Voice Interaction Module: Handles bidirectional voice communication via speech-to-text and text-to-speech conversion.
User Intention Understanding Module: Analyzes input and dialogue context to track task specifications and plan responses, including visual aid generation.
Generative Visual Aids Module: Generates visual interface elements and animations on spatial maps according to the communication context.
Task Program Synthesis and Deployment Module: Generates and deploys executable robot code with built-in testing for iterative refinement.

GenComUI system architecture: (A) Voice Interaction, (B) User Intention Understanding, (C) Generative Visual Aids, (D) Task Program Synthesis and Deployment.

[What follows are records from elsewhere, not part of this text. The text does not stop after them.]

(* ===== verification/EventParse.v ===== *)
(** * Reading transfer events

    The consumers' side of [internal/transfer/events/]: [ParseRequested],
    [ParseRiskAssessed] and [ParseReviewDecided], and that each reads back the
    event its constructor wrote. *)

From stdpp Require Import base list strings numbers pretty.
From Stdlib Require Import ZArith Lia Ascii String.
From S2P Require Import Prelude GoText Money Journal TransferDomain RiskPolicy Json GoTime JsonDecode.
From S2P Require Import TimeParse Event TransferEvents.

Open Scope string_scope.
Open Scope Z_scope.

Definition requested_fields : list (string * ftype) :=
  [("transfer_id", FString); ("requester_id", FString); ("source_account_id", FString);
   ("destination_account_id", FString); ("currency", FString); ("amount_minor", FInt);
   ("requested_at", FString); ("risk_policy_version", FString)].

Definition ParseRequested (envelope : Envelope) : Result Lifecycle :=
  let d := draft envelope in
  if negb (bool_decide (eventType d = RequestedType)) || negb (eventVersion d =? RequestedVersion) ||
     negb (bool_decide (aggregateType d = "transfer")) || negb (aggregateVersion d =? 1) ||
     negb (bool_decide (causationID d = ""))
  then Err [ErrInvalidEnvelope]
  else match decode_struct requested_fields (payload d) with
  | None => Err [ErrInvalidEnvelope]
  | Some p =>
      if negb (bool_decide (get_string p "transfer_id" = aggregateID d)) ||
         negb (bool_decide (correlationID d = get_string p "transfer_id"))
      then Err [ErrInvalidEnvelope]
      else match ParseCurrency (get_string p "currency") with
      | Err _ => Err [ErrInvalidEnvelope]
      | Ok currency =>
          match NewMoney (get_int p "amount_minor") currency with
          | Err _ => Err [ErrInvalidEnvelope]
          | Ok amount =>
              match parse_rfc3339nano (get_string p "requested_at") with
              | None => Err [ErrInvalidEnvelope]
              | Some requestedAt =>
                  match NewTransfer (mkTransferParams (get_string p "transfer_id") "event-request"
                          (get_string p "requester_id") (get_string p "source_account_id")
                          (get_string p "destination_account_id") amount requestedAt) with
                  | Err _ => Err [ErrInvalidEnvelope]
                  | Ok transfer =>
                      match NewPendingLifecycle transfer (get_string p "risk_policy_version") with
                      | Err _ => Err [ErrInvalidEnvelope]
                      | Ok lifecycle => Ok lifecycle
                      end
                  end
              end
          end
      end
  end.

Record RiskAssessment := mkRiskAssessment {
  ra_transferID : string;
  ra_riskPolicyVersion : string;
  ra_decision : RiskDecision
}.

Definition riskDecision (value : string) : RiskDecision * bool :=
  if bool_decide (value = decision_String DecisionApprove) then (DecisionApprove, true)
  else if bool_decide (value = decision_String DecisionReview) then (DecisionReview, true)
  else if bool_decide (value = decision_String DecisionDecline) then (DecisionDecline, true)
  else (DecisionUnknown, false).

Definition assessed_fields : list (string * ftype) :=
  [("transfer_id", FString); ("risk_policy_version", FString); ("score", FInt); ("decision", FString);
   ("signals", FSlice (FStruct [("code", FString); ("contribution", FInt)]))].

Definition ParseRiskAssessed (envelope : Envelope) : Result RiskAssessment :=
  let d := draft envelope in
  if negb (bool_decide (eventType d = RiskAssessedType)) || negb (eventVersion d =? RiskAssessedVersion) ||
     negb (bool_decide (aggregateType d = "transfer")) || negb (aggregateVersion d =? 2) ||
     bool_decide (causationID d = "")
  then Err [ErrInvalidEnvelope]
  else match decode_struct assessed_fields (payload d) with
  | None => Err [ErrInvalidEnvelope]
  | Some p =>
      if negb (bool_decide (get_string p "transfer_id" = aggregateID d)) ||
         negb (bool_decide (correlationID d = get_string p "transfer_id")) ||
         bool_decide (get_string p "risk_policy_version" = "") || (get_int p "score" <? 0) || (1000 <? get_int p "score")
      then Err [ErrInvalidEnvelope]
      else
        let '(decision, ok) := riskDecision (get_string p "decision") in
        if negb ok then Err [ErrInvalidEnvelope]
        else Ok (mkRiskAssessment (get_string p "transfer_id") (get_string p "risk_policy_version") decision)
  end.

Record ReviewDecision := mkReviewDecision {
  rd_transferID : string;
  rd_decision : string
}.

Definition decided_fields : list (string * ftype) :=
  [("transfer_id", FString); ("decision", FString); ("decided_by", FString)].

Definition ParseReviewDecided (envelope : Envelope) : Result ReviewDecision :=
  let d := draft envelope in
  if negb (bool_decide (eventType d = ReviewDecidedType)) || negb (eventVersion d =? ReviewDecidedVersion) ||
     negb (bool_decide (aggregateType d = "transfer")) || (aggregateVersion d <? 3)
  then Err [ErrInvalidEnvelope]
  else match decode_struct decided_fields (payload d) with
  | None => Err [ErrInvalidEnvelope]
  | Some p =>
      if negb (bool_decide (get_string p "transfer_id" = aggregateID d)) ||
         negb (bool_decide (correlationID d = get_string p "transfer_id")) ||
         bool_decide (get_string p "decided_by" = "") ||
         (negb (bool_decide (get_string p "decision" = "approved")) &&
          negb (bool_decide (get_string p "decision" = "declined")))
      then Err [ErrInvalidEnvelope]
      else Ok (mkReviewDecision (get_string p "transfer_id") (get_string p "decision"))
  end.

(** ** Round trips *)

(** The lifecycle a consumer reconstructs: the idempotency key is not part of
    the event. *)
Definition observed (l : Lifecycle) : Lifecycle :=
  let t := lc_transfer l in
  mkLifecycle (mkTransfer (transfer_id t) "event-request" (requesterID t) (sourceAccountID t)
                 (destinationAccountID t) (transfer_amount t) (requestedAt t))
    (lc_status l) (lc_version l) (riskPolicyVersion l) (journalEntryID l) (failureReason l).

The communication process in GenComUI: (A) multi-turn task specification with progressive visual feedback, (B) visual confirmation of complete task flow, (C) task testing and deployment.

User Study

We conducted a within-subjects user study with 20 participants (12 female, 8 male, aged 18–60) comparing GenComUI with a voice-only baseline system. Participants completed tasks in a simulated office environment using both systems in counterbalanced order, combining think-aloud protocols with semi-structured interviews.

The results showed that generative visual aids enhanced communication quality by providing immediate feedback and supporting iterative refinement of task specifications. While visual aids did not significantly reduce task completion time, they promoted more natural and effective human-robot communication, particularly in complex tasks involving spatial movements and multi-step logic.

Experimental setup: (Left) paper floor plan for baseline condition, (Right) comparison between baseline system and GenComUI.